Real-time finite element modeling for surgery simulation: an application to virtual suturing

• Published in: IEEE transactions on visualization and computer graphics Vol. 10; no. 3; pp. 314 - 325
• Main Authors: Berkley, J., Turkiyyah, G., Berg, D., Ganter, M., Weghorst, S.
• Format: Journal Article
• Language: English
• Published: United States IEEE 01.05.2004; The Institute of Electrical and Electronics Engineers, Inc. (IEEE)
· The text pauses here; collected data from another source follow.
(* ===== verification/BridgeServer.v ===== *)
(** * x/bridge: message server and module entry points

    The six message handlers of keeper/msg_server.go with the events they
    emit, the delivery of a message in a transaction, and the JSON genesis of
    module.go. *)

From Stdlib Require Import ZArith Lia List String Ascii Bool.
From stdpp Require Import base gmap strings list.
From S2P Require Import Prelude GoStrings GoJson Sha256 Sdk BridgeTypes BridgeKeeper.
Local Open Scope Z_scope.
Local Open Scope go_scope.

Definition FormatBool (b : bool) : string := if b then "true" else "false".

Section server.
Context {U : UnicodeTables} {E : EthCommon} {Cr : EthCrypto} {T : SdkTypes} {Mt : SdkMath}.
Context {B : Type} {Bk : BankOps B}.
Variable k : BridgeKeeper.
Implicit Types (ctx : Ctx) (w : World B).

Abbreviation MW := (M (World B)).

(** [config, found, err := GetRouteConfig(ctx)], refusing a missing route. *)
Definition require_config : MW RouteConfig :=
  let! found <- GetRouteConfig;
  match found with
  | None => mfail ErrRouteDisabled
  | Some config => mret config
  end.

(** [if req == nil { return errors.New(e) }]. *)
Definition require_req {A R} (req : option A) (e : error) (f : A -> MW R) : MW R :=
  match req with None => mfail e | Some m => f m end.

Definition srv_InitializeRouteConfig ctx (req : option MsgInitializeRouteConfig) : MW unit :=
  require_req req "bridge: empty initial route configuration" (fun m =>
  do! mlift (ValidateAuthority ctx (bk_authority k) (mir_Authority m));
  do! mlift (MsgInitializeRouteConfig_ValidateBasic req);
  let! found <- GetRouteConfig;
  do! mguard (match found with None => true | Some _ => false end)
      "bridge: initial route configuration already exists";
  let config := MsgInitializeRouteConfig_RouteConfig m in
  do! SetRouteConfig config;
  do! set_RouteState (MkRouteState true);
  EmitEvent (MkEvent "bridge_route_initialized"
    [("route_id", rc_RouteID config); ("enabled", "false"); ("paused", "true")])).

Definition srv_EmergencyPauseRoute ctx (req : option MsgEmergencyPauseRoute) : MW unit :=
  require_req req "bridge: empty emergency pause" (fun m =>
  do! mlift (MsgEmergencyPauseRoute_ValidateBasic req);
  let! config <- require_config;
  do! PauseRoute ctx config (MsgEmergencyPauseRoute_Action m) (mep_GuardianSignature m);
  EmitEvent (MkEvent "bridge_route_paused"
    [("route_id", rc_RouteID config); ("nonce", FormatInt (mep_Nonce m))])).

Definition srv_ResumeRoute ctx (req : option MsgResumeRoute) : MW unit :=
  require_req req "bridge: empty route resume" (fun m =>
  do! mlift (MsgResumeRoute_ValidateBasic req);
  let! config <- require_config;
  let! payloadHash <- mlift (RouteStatePayloadHash config (MkRouteState false));
  let action := MsgResumeRoute_Action m (Hash_Hex payloadHash) in
  do! ResumeRoute ctx config action (mrr_Signatures m);
  EmitEvent (MkEvent "bridge_route_resumed"
    [("route_id", rc_RouteID config); ("nonce", FormatInt (mrr_Nonce m))])).

Definition srv_UpdateRouteConfig ctx (req : option MsgUpdateRouteConfig) : MW unit :=
  require_req req "bridge: empty route configuration update" (fun m =>
  do! mlift (MsgUpdateRouteConfig_ValidateBasic req);
  let! current <- require_config;
  let next := MsgUpdateRouteConfig_RouteConfig m in
  let! payloadHash <- mlift (RouteConfigPayloadHash next);
  let action := MsgUpdateRouteConfig_Action m (Hash_Hex payloadHash) in
  do! ApplyRouteConfigUpdate ctx current action next (mur_Signatures m);
  EmitEvent (MkEvent "bridge_route_config_updated"
    [("route_id", rc_RouteID next); ("enabled", FormatBool (rc_Enabled next));
     ("nonce", FormatInt (mur_Nonce m))])).

Definition srv_SubmitAttestation ctx (req : option MsgSubmitAttestation) : MW string :=
  require_req req "bridge: empty attestation submission" (fun m =>
  do! mlift (MsgSubmitAttestation_ValidateBasic req);
  let! config <- require_config;
  let attestation := MsgSubmitAttestation_Attestation m in
  do! mguard (String.eqb (at_Direction attestation) DirectionCronosToXitcoin)
      ErrSettlementDirection;
  let! id <- AdmitAttestation ctx config attestation (msa_Signatures m);
  do! SettleInbound k config attestation;
  do! EmitEvent (MkEvent "bridge_inbound_settled"
    [("attestation_id", hex_encode id); ("route_id", rc_RouteID config);
     ("destination", at_Destination attestation); ("amount", at_Amount attestation)]);
  mret (hex_encode id)).

Definition srv_InitiateOutboundTransfer ctx (req : option MsgInitiateOutboundTransfer)
    : MW (string * Z) :=
  require_req req "bridge: empty outbound transfer" (fun m =>
  do! mlift (MsgInitiateOutboundTransfer_ValidateBasic req);
  let! config <- require_config;
  do! mguard (String.eqb (mot_RouteId m) (rc_RouteID config)) ErrAttestationRouteMismatch;
  let! sender <- mlift (AccAddressFromBech32 (mot_Sender m));
  let! r <- InitiateOutboundTransfer k ctx config sender (mot_Destination m) (mot_Amount m);
  let requestID := hex_encode r.1 in
  do! EmitEvent (MkEvent "bridge_outbound_burned"
    [("request_id", requestID); ("route_id", rc_RouteID config);
     ("sender", AccAddress_String sender); ("destination", mot_Destination m);
     ("amount", mot_Amount m); ("nonce", FormatInt r.2)]);
  mret (requestID, r.2)).

(** ** Messages and their delivery *)

Inductive BridgeMsg :=
| BSubmit (m : option MsgSubmitAttestation)
| BOutbound (m : option MsgInitiateOutboundTransfer)
| BInitialize (m : option MsgInitializeRouteConfig)
| BPause (m : option MsgEmergencyPauseRoute)
| BResume (m : option MsgResumeRoute)
| BUpdate (m : option MsgUpdateRouteConfig).

Inductive BridgeResponse :=
| RAttestation (id : string)
| ROutbound (id : string) (nonce : Z)
| REmpty.

Definition bridge_handle ctx (msg : BridgeMsg) : MW BridgeResponse :=
  match msg with
  | BSubmit m => let! id <- srv_SubmitAttestation ctx m; mret (RAttestation id)
  | BOutbound m => let! r <- srv_InitiateOutboundTransfer ctx m; mret (ROutbound r.1 r.2)
  | BInitialize m => do! srv_InitializeRouteConfig ctx m; mret REmpty
  | BPause m => do! srv_EmergencyPauseRoute ctx m; mret REmpty
  | BResume m => do! srv_ResumeRoute ctx m; mret REmpty
  | BUpdate m => do! srv_UpdateRouteConfig ctx m; mret REmpty
  end.

(** A message in its transaction. *)
Definition bridge_deliver ctx (msg : BridgeMsg) : MW BridgeResponse :=
  atomically (bridge_handle ctx msg).

(** A run of the chain as the bridge sees it: its own messages, and changes of
    the bank made by the rest of the chain between them. *)
Inductive Step :=
| Tx (ctx : Ctx) (msg : BridgeMsg)
| External (f : B -> B).

Definition bridge_step (w : World B) (s : Step) : World B :=
  match s with
  | Tx ctx msg => (bridge_deliver ctx msg w).2
  | External f => MkWorld (w_kv w) (f (w_bank w)) (w_events w)
  end.

Definition bridge_run (w : World B) (l : list Step) : World B := fold_left bridge_step l w.

End server.

Arguments Tx {B}.
Arguments External {B}.

(** ** JSON genesis of the module (module.go, types/genesis.go) *)

Definition BridgeGenesis_json (g : BridgeGenesis) : json :=
  JObj (match bg_RouteConfig g with
        | Some c => [("route_config", RouteConfig_json c)] | None => [] end
        ++ [("paused", JBool (bg_Paused g))]
        ++ (if String.eqb (bg_OutstandingAmount g) EmptyString then []
            else [("outstanding_amount", JStr (bg_OutstandingAmount g))])
        ++ (if bg_OutboundNonce g =? 0 then []
            else [("outbound_nonce", JNum (FormatInt (bg_OutboundNonce g)))])).

(** A pointer field: null resets it, an object is decoded into the struct it
    points to, allocated when nil. *)
Definition as_RouteConfig (prev : option RouteConfig) (v : json) : outcome (option RouteConfig) :=
  match v with
  | JNull => Ok None
  | JObj l => olet c <- RouteConfig_members (default zero_RouteConfig prev) l; Ok (Some c)
  | _ => Err type_error
  end.

Definition BridgeGenesis_member (g : BridgeGenesis) (kv : string * json) : outcome BridgeGenesis :=
  let '(MkBridgeGenesis rc p o n) := g in
  let '(key, v) := kv in
  if key_is "route_config" key then
    olet c <- as_RouteConfig rc v; Ok (MkBridgeGenesis c p o n)
  else if key_is "paused" key then
    olet b <- as_bool p v; Ok (MkBridgeGenesis rc b o n)
  else if key_is "outstanding_amount" key then
    olet s <- as_string o v; Ok (MkBridgeGenesis rc p s n)
  else if key_is "outbound_nonce" key then
    olet z <- as_uint two64 n v; Ok (MkBridgeGenesis rc p o z)
  else Ok g.

Fixpoint BridgeGenesis_members (g : BridgeGenesis) (l : list (string * json))
    : outcome BridgeGenesis :=
  match l with
  | [] => Ok g
  | kv :: l' => olet g' <- BridgeGenesis_member g kv; BridgeGenesis_members g' l'
  end.

Definition BridgeGenesis_Unmarshal (b : bytes) : outcome BridgeGenesis :=
  match Parse b with
  | Some (JObj l) => BridgeGenesis_members bridge_DefaultGenesisState l
  | Some JNull => Ok bridge_DefaultGenesisState
  | Some _ => Err type_error
  | None => Err syntax_error
  end.

Section appmodule.
Context {U : UnicodeTables} {E : EthCommon} {Mt : SdkMath}.
Context {B : Type}.

Definition bridge_DefaultGenesis : bytes := Marshal (BridgeGenesis_json bridge_DefaultGenesisState).

Definition bridge_ValidateGenesis (data : bytes) : outcome unit :=
  olet state <- owrap "invalid bridge genesis" (BridgeGenesis_Unmarshal data);
  BridgeGenesis_Validate state.

Definition bridge_module_InitGenesis (data : bytes) : M (World B) unit :=
  let! state <- must (mlift (owrap "invalid bridge genesis" (BridgeGenesis_Unmarshal data)));
  do! must (mlift (owrap "invalid bridge genesis" (BridgeGenesis_Validate state)));
  bridge_InitGenesis state.

Definition bridge_module_ExportGenesis : M (World B) bytes :=
  let! state <- bridge_ExportGenesis;
  mret (Marshal (BridgeGenesis_json state)).
End appmodule.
• Subjects: Analytical models; Anatomy; Boundary conditions; Computational modeling; Computer Graphics; Computer Simulation; Computer Systems; Deformable models; Finite Element Analysis; Finite element methods; Geometry; Haptic interfaces; Image Interpretation, Computer-Assisted - methods; Imaging, Three-Dimensional - methods; Models, Biological; Surgery; Surgery, Computer-Assisted - methods; Suture Techniques; User-Computer Interface; Virtual environment
• ISSN: 1077-2626; 1941-0506
• DOI: 10.1109/TVCG.2004.1272730

Real-time finite element (FE) analysis can be used to represent complex deformable geometries in virtual environments. The need for accurate surgical simulation has spurred the development of many of the new real-time FE methodologies that enable haptic support and real-time deformation. These techniques are computationally intensive and it has proved to be a challenge to achieve the high modeling resolutions required to accurately represent complex anatomies. We present a new real-time methodology based on linear FE analysis that is appropriate for a wide range of surgical simulation applications. A methodology is proposed that is characterized by high model resolution, low preprocessing time, unrestricted multipoint surface contact, and adjustable boundary conditions. These features make the method ideal for modeling suturing, which is an element common to almost every surgical procedure. We describe constraints in the context of a Suturing Simulator currently being developed.